Penulis: Aisyah Nursyamsi
Editor: Malvyandie Haryadi
Laporan Wartawan Tribunnews.com, Aisyah Nursyamsi
TRIBUNNEWS.COM, JAKARTA - Pakar Epidemiologi Griffith University, Dicky Budiman Indonesia menyebutkan pemberlakuan Penerapan Pemberlakuan Pembatasan Kegiatan Masyarakat (PPKM) dan lockdown memang tidak diperlukan.
"Karena kita sudah memiliki modal setidaknya mendekati setengah yang terproteksi cukup memadai," ungkapnya pada Tribunnews, Kamis (20/1/2022).
Namun, penerapan PPKM level satu atau dua disebut Dicky cukup berisiko. Karena vaksinasi Indonesia belum di atas 80 persen untuk dosis lengkap.
Sedangkan untuk varian Omicron, dibutuhkan sekitar lebih 90 persen untuk cakupan vaksin Covid-19 dosis lengkap.
Baca juga: Menlu Retno: 1 Miliar Vaksin Covid-19 Telah Didistribusikan Covax ke Seluruh Dunia
"Jadi pengetatan tetap diperlukan namun kita harus konsisten dengan bahwa PPKM merujuk pada indikator. Dari indikator epidemiologi," tegasnya.
Di sisi lain, situasi ini belum terlihat jelas dari data. Namun kapasitas testing dan tracing di Indonesia disebut Dicky masih jauh dari memadai. Untuk standar ade kuat, pada testing sendiri adalah empat orang dites per seribu populasi perminggu.
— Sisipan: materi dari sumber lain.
(* ===================================================================== *)
(** ** Further properties of the evaluator of the tail-call step *)
(* ===================================================================== *)

(** X20: in the evaluator of the tail-call step the head of a non-empty
    List must be a symbol: any other head, a [fn*] form or a nested call
    included, makes [EVAL] throw [MalUnexpectedTokenType] for the head
    before anything is evaluated. *)
Theorem Step5_rejects_a_form_without_head_symbol core_call fuel head rest env st :
  isMalSymbol head = false →
  Step5.EVAL core_call (S fuel) (MalList (head :: rest)) env st
  = throw_new (MalUnexpectedTokenType head [ClsMalSymbol]) st.
Proof.
  intros H. unfold Step5.EVAL. simpl. unfold Step5.EVAL_step. simpl.
  unfold bind, item. simpl. by rewrite checkMalTypeIsMalSymbol_outcome, H.
Qed.

(** [((fn* [x] x) 1)] *)
Lemma Step5_rejects_a_form_without_head_symbol_witness :
  Step5.EVAL core_spec 5 call_fn GlobalEnv empty_state
  = throw_new
      (MalUnexpectedTokenType
         (MalList [MalSymbol Symbols.Fn; MalVector [MalSymbol "x"]; MalSymbol "x"])
         [ClsMalSymbol])
      empty_state.
Proof.
  apply (Step5_rejects_a_form_without_head_symbol core_spec 4
           (MalList [MalSymbol Symbols.Fn; MalVector [MalSymbol "x"]; MalSymbol "x"])
           [MalNumber 1] GlobalEnv empty_state).
  reflexivity.
Defined.

(** X21: in the evaluator of the tail-call step [def!], [let*] and [fn*]
    throw [MalParametersError] when they are not given two arguments, and
    nothing is evaluated; the Error of [fn*] names the symbol [if], not
    [fn*]. *)
Theorem Step5_arity_errors EVAL env args st :
  length args ≠ 2 →
  Step5.DEF EVAL env args st = throw_new (MalParametersError Symbols.Def (length args) 2) st
  ∧ Step5.LET EVAL env args st
    = throw_new (MalParametersError Symbols.Let (length args) 2) st
  ∧ Step5.FN env args st = throw_new (MalParametersError Symbols.If (length args) 2) st.
Proof.
  intros H. repeat split; unfold Step5.DEF, Step5.LET, Step5.FN, bind;
    by rewrite checkMalInnerParameters_fails.
Qed.

(** [(fn* [x])] *)
Lemma Step5_arity_errors_witness :
  Step5.DEF (Step5.EVAL core_spec 1) GlobalEnv [MalVector [MalSymbol "x"]] empty_state
  = throw_new (MalParametersError Symbols.Def 1 2) empty_state
  ∧ Step5.LET (Step5.EVAL core_spec 1) GlobalEnv [MalVector [MalSymbol "x"]] empty_state
    = throw_new (MalParametersError Symbols.Let 1 2) empty_state
  ∧ Step5.FN GlobalEnv [MalVector [MalSymbol "x"]] empty_state
    = throw_new (MalParametersError Symbols.If 1 2) empty_state.
Proof.
  apply (Step5_arity_errors (Step5.EVAL core_spec 1) GlobalEnv [MalVector [MalSymbol "x"]]
           empty_state).
  discriminate.
Defined.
"Itu yang sudah dilakukan oleh Singapura pada level nasional. Indonesia belum pernah. Ini yang artinya daerah harus introspeksi bahwa indikator epidemiologi tidak memadai untuk mengetahui data," kata Dicky menambahkan.
Baca juga: Ashanty Mengaku Kaget Saat Dinyatakan Positif Covid-19, Hanya Rasakan Tenggorokan Sakit
Dicky juga menyebutkan tracing saat ini belum sesuai anjuran Badan Organisasi Dunia yaitu WHO yaitu 30 orang dari satu kasus. Hal ini menempatkan Indonesia pada posisi rawan.
Apa lagi penyebaran Omicron yang sangat cepat, bahkan empat kali dari varian sebelumnya. Selain itu lebih banyak mereka yang terinfeksi tidak bergejala. Sehingga ada potensi kasus infeksi di masyarakat 8-10 lebih banyak dari pada yang dilaporkan.